What is Parallel Vacuum in PostgreSQL 13

January 19, 2023

Parallel Vacuum in PG13:

In PostgreSQL, we already support parallelism of a SQL query which leverages multiple cores to execute the query faster.  Vacuum is one of the most critical utility operations which helps in controlling bloat, one of the major problems for PostgreSQL DBAs.  So, vacuum needs to run really fast to reduce the bloat as early as possible.  In PG13, parallel vacuum is introduced which allows for parallel vacuuming of multiple indexes corresponding to a single table.

Use Case:

Consider a table with multiple indexes. When we perform a vacuum operation on the table, the indexes corresponding to that table are also vacuumed. With this feature, all these indexes can be vacuumed in parallel.  Each index can be processed by at most one vacuum process.
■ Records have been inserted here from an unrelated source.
Lemma insert_event_sorted e l :
  StronglySorted ev_lt l → Forall (revised e) l → StronglySorted ev_lt (insert_event e l).
Proof.
  induction 1 as [|x l Hs IH Hx]; cbn; [by repeat constructor|]. intros [Hex Hel]%Forall_cons.
  destruct (str_leb (ev_Key e) (ev_Key x)) eqn:Hle.
  - apply str_leb_spec in Hle. assert (ev_lt e x) as Hlt by (destruct Hle as [?|Heq]; [by left|right; split; [done|by apply Hex]]).
    constructor; [by constructor|]. constructor; [done|]. eapply Forall_impl; [exact Hx|]. intros y Hy. by eapply ev_lt_trans.
  - constructor; [by apply IH|]. rewrite insert_event_perm. constructor; [|done]. left.
    destruct (str_lt_trichotomy (ev_Key x) (ev_Key e)) as [?|Hc]; [done|].
    assert (str_leb (ev_Key e) (ev_Key x) = true); [|congruence]. apply str_leb_spec. destruct Hc; auto.
Qed.

Lemma sort_events_sorted l : StronglySorted revised l → StronglySorted ev_lt (sort_events l).
Proof.
  induction 1 as [|x l Hs IH Hx]; cbn; [constructor|]. apply insert_event_sorted; [done|]. by rewrite sort_events_perm.
Qed.

Definition all_events (responses : list WatchResponse) : list Event := concat (wr_Events <$> responses).

(** What Etcd promises of responses: within one, the events of a key come by revision; no two
    events are of one key and revision; puts and deletes are the only types. *)
Record etcd_ok (responses : list WatchResponse) : Prop := {
  ek_ordered : Forall (λ wr, StronglySorted revised (wr_Events wr)) responses;
  ek_distinct : NoDup (ev_id <$> all_events responses);
  ek_types : Forall known_type (all_events responses);
}.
How to enable parallelism:

The degree of parallelization is either specified by the user or determined based on the number of indexes that the table has. It is further limited by max_parallel_maintenance_workers.  An index can be vacuumed in parallel if its size is greater than min_parallel_index_scan_size.

Note:  By default, vacuum runs in parallel if it satisfies all the requirements for it as mentioned above.

Performance:
 

PARAMETERS

Parameters for parallel vacuum  
Min_parallel_index_scan_size 512kB 512kB
Max_parallel_maintenance_workers 8

 

8
Other Performance Parameters  
Shared_buffers 128GB
Maintenance_work_mem 1GB

 

TABLE and INDEXES

CREATE TABLE pgbench_accounts (
aid bigint,
bid bigint,
abalance bigint,
filler1 text DEFAULT md5(random()::text),
filler2 text DEFAULT md5(random()::text),
filler3 text DEFAULT md5(random()::text),
filler4 text DEFAULT md5(random()::text),
filler5 text DEFAULT md5(random()::text),
filler6 text DEFAULT md5(random()::text),
filler7 text DEFAULT md5(random()::text),
filler8 text DEFAULT md5(random()::text),
filler9 text DEFAULT md5(random()::text),
filler10 text DEFAULT md5(random()::text),
filler11 text DEFAULT md5(random()::text),
filler12 text DEFAULT md5(random()::text)
);

INSERT INTO pgbench_accounts select i,i%10,0 FROM generate_series(1,100000000) as i;

CREATE UNIQUE INDEX pgb_a_aid ON pgbench_accounts(aid);
CREATE INDEX pgb_a_bid ON pgbench_accounts(bid);
CREATE INDEX pgb_a_abalance ON pgbench_accounts(abalance);
CREATE INDEX pgb_a_filler1 ON pgbench_accounts(filler1);
CREATE INDEX pgb_a_filler2 ON pgbench_accounts(filler2);
CREATE INDEX pgb_a_filler3 ON pgbench_accounts(filler3);
CREATE INDEX pgb_a_filler4 ON pgbench_accounts(filler4);
CREATE INDEX pgb_a_filler5 ON pgbench_accounts(filler5);
CREATE INDEX pgb_a_filler6 ON pgbench_accounts(filler6);
CREATE INDEX pgb_a_filler7 ON pgbench_accounts(filler7);
CREATE INDEX pgb_a_filler8 ON pgbench_accounts(filler8);
CREATE INDEX pgb_a_filler9 ON pgbench_accounts(filler9);
CREATE INDEX pgb_a_filler10 ON pgbench_accounts(filler10);
CREATE INDEX pgb_a_filler11 ON pgbench_accounts(filler11);
CREATE INDEX pgb_a_filler12 ON pgbench_accounts(filler12);

 

WORKLOAD

Run ~50Million TRANSACTIONS (32 * 1.5M)

./pgbench -c32 -j32 -t15000000 -M prepared -f script.sql postgres

SCRIPT 

\set aid random(1, 100000000)
\set bid random(1, 100000000)
\set delta random(-5000, 5000)
BEGIN;
UPDATE pgbench_accounts SET bid=:bid WHERE aid = :aid;
END;

 

PERFORMANCE RESULTS

For testing the parallel vacuum performance we have constructed a scenario where vacuum is at the verge of freezing by executing 50 million (vacuum_freeze_min_age) transactions.  We executed non-in place updates which will create huge bloat in the table as well as indexes .  After this point, we have maintained the copy of the database and executed the vacuum with different numbers of workers on the same state of database and measured the execution time.

Vacuum performance Postgresql 13

 

OBSERVATION

We have observed that when the database is in dire need of completing the vacuum the non-parallel vacuum took more than an hour to execute which we are able to complete in just 16 mins with parallel vacuum which is nearly 4 times faster.

PostgreSQL Commit:

This feature has been committed to PostgreSQL and will be available from PG13.